I can complain I long for the Canadian foods I am familiar with and fire up the internet and have them delivered pronto. Some days I feel silly I kvetching about myself imposed situation when I think of her isolation and how homesick she must have been. There were no Dutch Import food stores back then and only a handful of Dutch people to commiserate with. Not only did she study a brand new language, she also had to learn to cook all over again with most foods she never saw before and without her favorite ingredients. (Corn was pig food in Europe back in the day. Opa never could bring himself to eat it in the 92 years he lived.)
You know, I never remember them complaining. I never remember them awfulizing how bad it is or what a wrong decision they made. I’m sure there were tears of some sort but I never saw them. I was only shown the joy of how happy they were to have me and my sister in their lives. Sure, they terribly pined for their family and culture back in Holland but the new life that was blossoming in front of them at some point became all worth the sacrifice. They moved on from missing what they had to looking forward to what was coming.

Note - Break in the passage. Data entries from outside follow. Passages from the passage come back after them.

(** * Graceful-shutdown server (kata 03): worker pool, futures, connection
    pool, cache refresher and application life cycle.

  The Go code of package [gracefulshutdownserver] is embedded shallowly:
  - a [context.Context] is the state it can be observed in (live, or done
    with an error and a cause);
  - a call that may panic returns a [go] outcome;
  - goroutines are program counters that a scheduler advances one
    statement at a time; every [select] with several ready cases takes the
    scheduler's choice as an argument. *)

From Stdlib Require Import ZArith Lia.
From stdpp Require Import base option list strings.

Open Scope string_scope.
Open Scope list_scope.
Open Scope nat_scope.

(** ** Go values shared by all components *)

(** The zero value of a type ([var zero R]). *)
Class Zero (R : Type) := zero : R.

(** [type Data string] (controller.go). *)
Definition Data := string.
#[global] Instance Data_zero : Zero Data := "".

(** The error values this package creates or receives from [context]. *)
Inductive error : Type :=
| Canceled                      (* context.Canceled *)
| DeadlineExceeded              (* context.DeadlineExceeded *)
| ErrWorkerPoolShutdown         (* errors.New("worker pool is shutdown") *)
| ErrTaskQueueFull              (* errors.New("task queue is full") *)
| ErrAlreadyShutdown            (* errors.New("already shutdown") *)
| ErrTaskPanicked (r : string)  (* fmt.Errorf("task panicked: %v", r) *)
| ErrOther (msg : string).      (* any other error, e.g. from net.Dial *)

Definition Error (e : error) : string :=
match e with
| Canceled => "context canceled"
| DeadlineExceeded => "context deadline exceeded"
| ErrWorkerPoolShutdown => "worker pool is shutdown"
| ErrTaskQueueFull => "task queue is full"
| ErrAlreadyShutdown => "already shutdown"
| ErrTaskPanicked r => String.append "task panicked: " r
| ErrOther msg => msg
end.

(** Outcome of a Go call: it returns, or it panics with a (non-nil) value. *)
Inductive go (A : Type) : Type :=
| Ret (a : A)
| Panic (v : string).
Arguments Ret {A} a.
Arguments Panic {A} v.

Definition go_bind {A B} (m : go A) (k : A -> go B) : go B :=
match m with
| Ret a => k a
| Panic v => Panic v
end.

(** [defer func() { if r := recover(); r != nil { handler(r) } }()] around a
  body with unnamed results: a returning body keeps its results and the
  handler is skipped; a panicking body is stopped by [recover], the handler
  runs on the state, and the function returns the zero results. *)
Definition defer_recover {S A} (zero_results : A) (handler : string -> S -> S)
  (body : go A) (s : S) : go (A * S) :=
match body with
| Ret a => Ret (a, s)
| Panic v => Ret (zero_results, handler v s)
end.

(** ** context.Context with cancel cause *)

Section Context_.
Context {R : Type}.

Sadly, Oma passed away from cancer after only living in Canada for eleven years. She was only 51 but realistically lived two full lives. After Oma died, Opa was somewhat encouraged to maybe move back to Holland to retire. It was at this lonesome period in his life I did sense some despair of wondering what would have been had they stayed in Holland but as the grief of losing his partner in this journey eased, these thoughts dissipated. (In his later years he wouldn’t even leave the Calgary area in fear he would die while gone and we wouldn’t bury him next to her. )

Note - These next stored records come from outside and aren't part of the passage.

(** * The Homa user-level API (homa_api.c): a shallow embedding

    The library is a thin layer over three system calls: [sendmsg] for every
    request and response, [ioctl] for aborting RPCs and [getsockopt] for
    peeling a per-peer socket off a listening socket.  Each API function
    fills in a control block and a message header, makes exactly one system
    call and hands the result back.

    The transport engine behind the system calls is not part of the library.
    It is a parameter of the development ([engine]); the library functions are
    programs of a small state-and-fault monad over

    - the (opaque) state of the engine,
    - the caller's memory, which holds the 64-bit cells that [uint64_t *id]
      arguments point to, and
    - the log of the system calls issued so far. *)

From Stdlib Require Import ZArith List Bool Lia.
From stdpp Require Import base decidable option list gmap.
Import ListNotations.
Local Open Scope Z_scope.

(** ** C integer types

    Values of C integer types are integers of [Z]; a conversion that can
    change the value is written out. *)

Definition wrap_unsigned (bits x : Z) : Z := x mod 2 ^ bits.

Definition wrap_signed (bits x : Z) : Z :=
  (x + 2 ^ (bits - 1)) mod 2 ^ bits - 2 ^ (bits - 1).

(** [int], [ssize_t] and [size_t] on the LP64 platforms Homa runs on. *)
Definition to_int : Z -> Z := wrap_signed 32.
Definition to_ssize_t : Z -> Z := wrap_signed 64.
Definition to_size_t : Z -> Z := wrap_unsigned 64.

Definition INT_MIN : Z := - 2 ^ 31.
Definition INT_MAX : Z := 2 ^ 31 - 1.

Definition fits_int (x : Z) : Prop := INT_MIN <= x <= INT_MAX.

(** ** Pointers and the structures of the system-call interface

    A pointer to memory that the library only passes on ([void *] message
    buffers) or writes through ([uint64_t *id]) is an address, with [NULL]
    the address 0.  A pointer to a structure that is only read
    ([const struct sockaddr *], the [iovec] array) is modelled by the
    structure it points to, and [NULL] by [None]. *)

Definition ptr : Type := Z.
Definition NULL : ptr := 0.

Record sockaddr : Type := { sa_family : Z; sa_data : list Z }.

Record iovec : Type := { iov_base : ptr; iov_len : Z }.

(** [struct homa_sendmsg_args]: the control block of every send. *)
Record homa_sendmsg_args : Type :=
  { args_id : Z; args_completion_cookie : Z }.

(** [struct homa_abort_args], initialised as [{id, error}]. *)
Record homa_abort_args : Type := { abort_id : Z; abort_error : Z }.

(** [struct msghdr], with the fields the library assigns ([msg_flags] is
    never assigned, and [sendmsg] does not read it).  [msg_iov] and
    [msg_control] point to objects of the calling function; they are
    modelled by those objects.  [msg_controllen] is 0 in every call: Homa
    takes the control block from [msg_control] alone. *)
Record msghdr : Type :=
  { msg_name : option sockaddr;
    msg_namelen : Z;
    msg_iov : list iovec;
    msg_iovlen : Z;
    msg_control : homa_sendmsg_args;
    msg_controllen : Z }.

#[global] Instance sockaddr_eq_dec : EqDecision sockaddr.
Proof. solve_decision. Defined.
#[global] Instance iovec_eq_dec : EqDecision iovec.
Proof. solve_decision. Defined.
#[global] Instance homa_sendmsg_args_eq_dec : EqDecision homa_sendmsg_args.
Proof. solve_decision. Defined.
#[global] Instance homa_abort_args_eq_dec : EqDecision homa_abort_args.
Proof. solve_decision. Defined.
#[global] Instance msghdr_eq_dec : EqDecision msghdr.
Proof. solve_decision. Defined.

(** The system calls the library issues, with their arguments. *)
Inductive syscall : Type :=
  | Sendmsg (sockfd : Z) (hdr : msghdr) (flags : Z)
  | Ioctl (sockfd : Z) (request : Z) (arg : homa_abort_args)
  | Getsockopt (sockfd level optname : Z) (optval : option sockaddr)
               (optlen : Z).

Definition is_sendmsg (c : syscall) : bool :=
  match c with Sendmsg _ _ _ => true | _ => false end.
Definition is_ioctl (c : syscall) : bool :=
  match c with Ioctl _ _ _ => true | _ => false end.

(** ** The transport engine

    What a system call does is up to the engine: it may change its own state,
    [sendmsg] may rewrite the control block it was given (this is how the id
    of a new RPC comes back), and every call returns an integer. *)

Record sendmsg_out (K : Type) : Type :=
  { sm_kernel : K; sm_control : homa_sendmsg_args; sm_ret : Z }.
Arguments sm_kernel {K} _.
Arguments sm_control {K} _.
Arguments sm_ret {K} _.

Record engine (K : Type) : Type :=
  { k_sendmsg : K -> Z -> msghdr -> Z -> sendmsg_out K;
    k_ioctl : K -> Z -> Z -> homa_abort_args -> K * Z;
    k_getsockopt : K -> Z -> Z -> Z -> option sockaddr -> Z -> K * Z }.
Arguments k_sendmsg {K} _ _ _ _ _.
Arguments k_ioctl {K} _ _ _ _ _.
Arguments k_getsockopt {K} _ _ _ _ _ _ _.

(** ** The world a library call runs in *)

Record world (K : Type) : Type :=
  { kernel : K; memory : gmap Z Z; trace : list syscall }.
Arguments kernel {K} _.
Arguments memory {K} _.
Arguments trace {K} _.

(** A computation returns a value and a new world, or faults ([None]). *)
Definition M (K A : Type) : Type := world K -> option (A * world K).

Definition ret {K A : Type} (a : A) : M K A := fun w => Some (a, w).

Definition bind {K A B : Type} (m : M K A) (f : A -> M K B) : M K B :=
  fun w => match m w with
           | Some (a, w') => f a w'
           | None => None
           end.

Declare Scope homa_scope.
Delimit Scope homa_scope with homa.
Notation "x <- m ;; k" := (bind m (fun x => k))
  (at level 100, m at next level, right associativity) : homa_scope.
Notation "m ;;; k" := (bind m (fun _ => k))
  (at level 100, right associativity) : homa_scope.
Open Scope homa_scope.

(** The system calls that the log of a run [w'] added to the log of [w]. *)
Definition issued {K : Type} (w w' : world K) : list syscall :=
  drop (length (trace w)) (trace w').

Section API.

Context {K : Type}.
Variable E : engine K.

(** Constants of homa.h. *)
Variables HOMAIOCABORT IPPROTO_HOMA SO_HOMA_PEELOFF : Z.

(** *** System calls *)

Definition sendmsg (sockfd : Z) (hdr : msghdr) (flags : Z)
  : M K (Z * homa_sendmsg_args) :=
  fun w =>
    let out := k_sendmsg E (kernel w) sockfd hdr flags in
    Some ((sm_ret out, sm_control out),
          {| kernel := sm_kernel out;
             memory := memory w;
             trace := trace w ++ [Sendmsg sockfd hdr flags] |}).

Definition ioctl (sockfd request : Z) (arg : homa_abort_args) : M K Z :=
  fun w =>
    let out := k_ioctl E (kernel w) sockfd request arg in
    Some (snd out,
          {| kernel := fst out;
             memory := memory w;
             trace := trace w ++ [Ioctl sockfd request arg] |}).

Definition getsockopt (sockfd level optname : Z)
    (optval : option sockaddr) (optlen : Z) : M K Z :=
  fun w =>
    let out := k_getsockopt E (kernel w) sockfd level optname optval optlen in
    Some (snd out,
          {| kernel := fst out;
             memory := memory w;
             trace :=
               trace w ++ [Getsockopt sockfd level optname optval optlen] |}).

(** [*p = v] for a [uint64_t *p]; writing through [NULL] is a fault. *)
Definition store64 (p : ptr) (v : Z) : M K unit :=
  fun w =>
    if decide (p = NULL) then None
    else Some (tt, {| kernel := kernel w;
                      memory := <[p := v]> (memory w);
                      trace := trace w |}).

(** *** The API *)

Definition homa_reply (sockfd : Z) (message_buf : ptr) (length : Z)
    (dest_addr : option sockaddr) (addrlen : Z) (id : Z) : M K Z :=
  let args := {| args_id := id; args_completion_cookie := 0 |} in
  let vec := {| iov_base := message_buf; iov_len := length |} in
  let hdr := {| msg_name := dest_addr;
                msg_namelen := addrlen;
                msg_iov := [vec];
                msg_iovlen := 1;
                msg_control := args;
                msg_controllen := 0 |} in
  r <- sendmsg sockfd hdr 0 ;;
  let result := to_int (fst r) in
  ret (to_ssize_t result).

Definition homa_replyv (sockfd : Z) (iov : list iovec) (iovcnt : Z)
    (dest_addr : option sockaddr) (addrlen : Z) (id : Z) : M K Z :=
  let args := {| args_id := id; args_completion_cookie := 0 |} in
  let hdr := {| msg_name := dest_addr;
                msg_namelen := addrlen;
                msg_iov := iov;
                msg_iovlen := to_size_t iovcnt;
                msg_control := args;
                msg_controllen := 0 |} in
  r <- sendmsg sockfd hdr 0 ;;
  let result := to_int (fst r) in
  ret (to_ssize_t result).

Definition homa_send (sockfd : Z) (message_buf : ptr) (length : Z)
    (dest_addr : option sockaddr) (addrlen : Z) (id : ptr)
    (completion_cookie : Z) : M K Z :=
  let args := {| args_id := 0;
                 args_completion_cookie := completion_cookie |} in
  let vec := {| iov_base := message_buf; iov_len := length |} in
  let hdr := {| msg_name := dest_addr;
                msg_namelen := addrlen;
                msg_iov := [vec];
                msg_iovlen := 1;
                msg_control := args;
                msg_controllen := 0 |} in
  r <- sendmsg sockfd hdr 0 ;;
  let result := to_int (fst r) in
  let args := snd r in
  (if bool_decide (0 <= result) && bool_decide (id <> NULL)
   then store64 id (args_id args)
   else ret tt) ;;;
  ret result.

Definition homa_sendv (sockfd : Z) (iov : list iovec) (iovcnt : Z)
    (dest_addr : option sockaddr) (addrlen : Z) (id : ptr)
    (completion_cookie : Z) : M K Z :=
  let args := {| args_id := 0;
                 args_completion_cookie := completion_cookie |} in
  let hdr := {| msg_name := dest_addr;
                msg_namelen := addrlen;
                msg_iov := iov;
                msg_iovlen := to_size_t iovcnt;
                msg_control := args;
                msg_controllen := 0 |} in
  r <- sendmsg sockfd hdr 0 ;;
  let result := to_int (fst r) in
  let args := snd r in
  (if bool_decide (0 <= result) && bool_decide (id <> NULL)
   then store64 id (args_id args)
   else ret tt) ;;;
  ret result.

Definition homa_abort (sockfd : Z) (id : Z) (error : Z) : M K Z :=
  let args := {| abort_id := id; abort_error := error |} in
  ioctl sockfd HOMAIOCABORT args.

Definition homa_reply_connected (sockfd : Z) (message_buf : ptr)
    (length : Z) (id : Z) : M K Z :=
  let args := {| args_id := id; args_completion_cookie := 0 |} in
  let vec := {| iov_base := message_buf; iov_len := length |} in
  let hdr := {| msg_name := None;
                msg_namelen := 0;
                msg_iov := [vec];
                msg_iovlen := 1;
                msg_control := args;
                msg_controllen := 0 |} in
  r <- sendmsg sockfd hdr 0 ;;
  let result := to_int (fst r) in
  ret (to_ssize_t result).

Definition homa_send_connected (sockfd : Z) (message_buf : ptr)
    (length : Z) (flags : Z) : M K Z :=
  let args := {| args_id := 0; args_completion_cookie := 0 |} in
  let vec := {| iov_base := message_buf; iov_len := length |} in
  let hdr := {| msg_name := None;
                msg_namelen := 0;
                msg_iov := [vec];
                msg_iovlen := 1;
                msg_control := args;
                msg_controllen := 0 |} in
  r <- sendmsg sockfd hdr 0 ;;
  let result := to_int (fst r) in
  ret result.

Definition homa_peeloff (sockfd : Z) (client_addr : option sockaddr)
    (addrlen : Z) : M K Z :=
  getsockopt sockfd IPPROTO_HOMA SO_HOMA_PEELOFF client_addr addrlen.

End API.

(** ** The API as one dispatcher

    The eight entry points of the library, with their arguments. *)

Inductive api_call : Type :=
  | Reply (sockfd : Z) (message_buf : ptr) (length : Z)
          (dest_addr : option sockaddr) (addrlen : Z) (id : Z)
  | Replyv (sockfd : Z) (iov : list iovec) (iovcnt : Z)
           (dest_addr : option sockaddr) (addrlen : Z) (id : Z)
  | Send (sockfd : Z) (message_buf : ptr) (length : Z)
         (dest_addr : option sockaddr) (addrlen : Z) (id : ptr)
         (completion_cookie : Z)
  | Sendv (sockfd : Z) (iov : list iovec) (iovcnt : Z)
          (dest_addr : option sockaddr) (addrlen : Z) (id : ptr)
          (completion_cookie : Z)
  | Abort (sockfd : Z) (id : Z) (error : Z)
  | ReplyConnected (sockfd : Z) (message_buf : ptr) (length : Z) (id : Z)
  | SendConnected (sockfd : Z) (message_buf : ptr) (length : Z) (flags : Z)
  | Peeloff (sockfd : Z) (client_addr : option sockaddr) (addrlen : Z).

Definition is_abort (c : api_call) : bool :=
  match c with Abort _ _ _ => true | _ => false end.

Definition is_peeloff (c : api_call) : bool :=
  match c with Peeloff _ _ _ => true | _ => false end.

Section Dispatch.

So, on those days I feel sorry for myself that I miss a Timmy’s, or a dryer or my friends and family, I remember what Oma and Opa went through to make sure their family and future family had safer lives. And I am thankful that I have such powerful and deeply rooted examples of perseverance and bravery. It truly puts everything immediately into perspective. I keep thinking of the Buddhist saying, “I complained I had no shoes until I met a man with no feet.”
Have we made the correct decision to pack up and live an adventure half way around the world? To strange lands and countries we have only heard of or seen in documentaries? We are very similar in age to Oma and Opa when they began their second lives. (Both situations were choices to change things up, although we do not have young children in tow and our income is secure. Also, for the most part, we can find our own language just about anywhere in the world.) Nevertheless, are we putting our future retirement in perilous conditions?
I am approaching the age my Oma passed away. Although difficult, I’m sure if she had a choice she would have never reneged on her last 11 years of life living in Canada. I sincerely hope they were her most peaceful and fulfilling. Besides, how do I know I don’t have only 11 years left myself? Do I really want to spend them in fear of the known and unknown? Playing it safe but somewhat (to me) boring? Or do I want to create my legacy of being brave enough to shake it up and live my (and our) dreams, even though I have and will continue to have moments of aloneness, misgivings and worries. (But never regrets.)
In the words of my beloved Opa, “I woke up breathing today. Another bonus day. So far, so good.”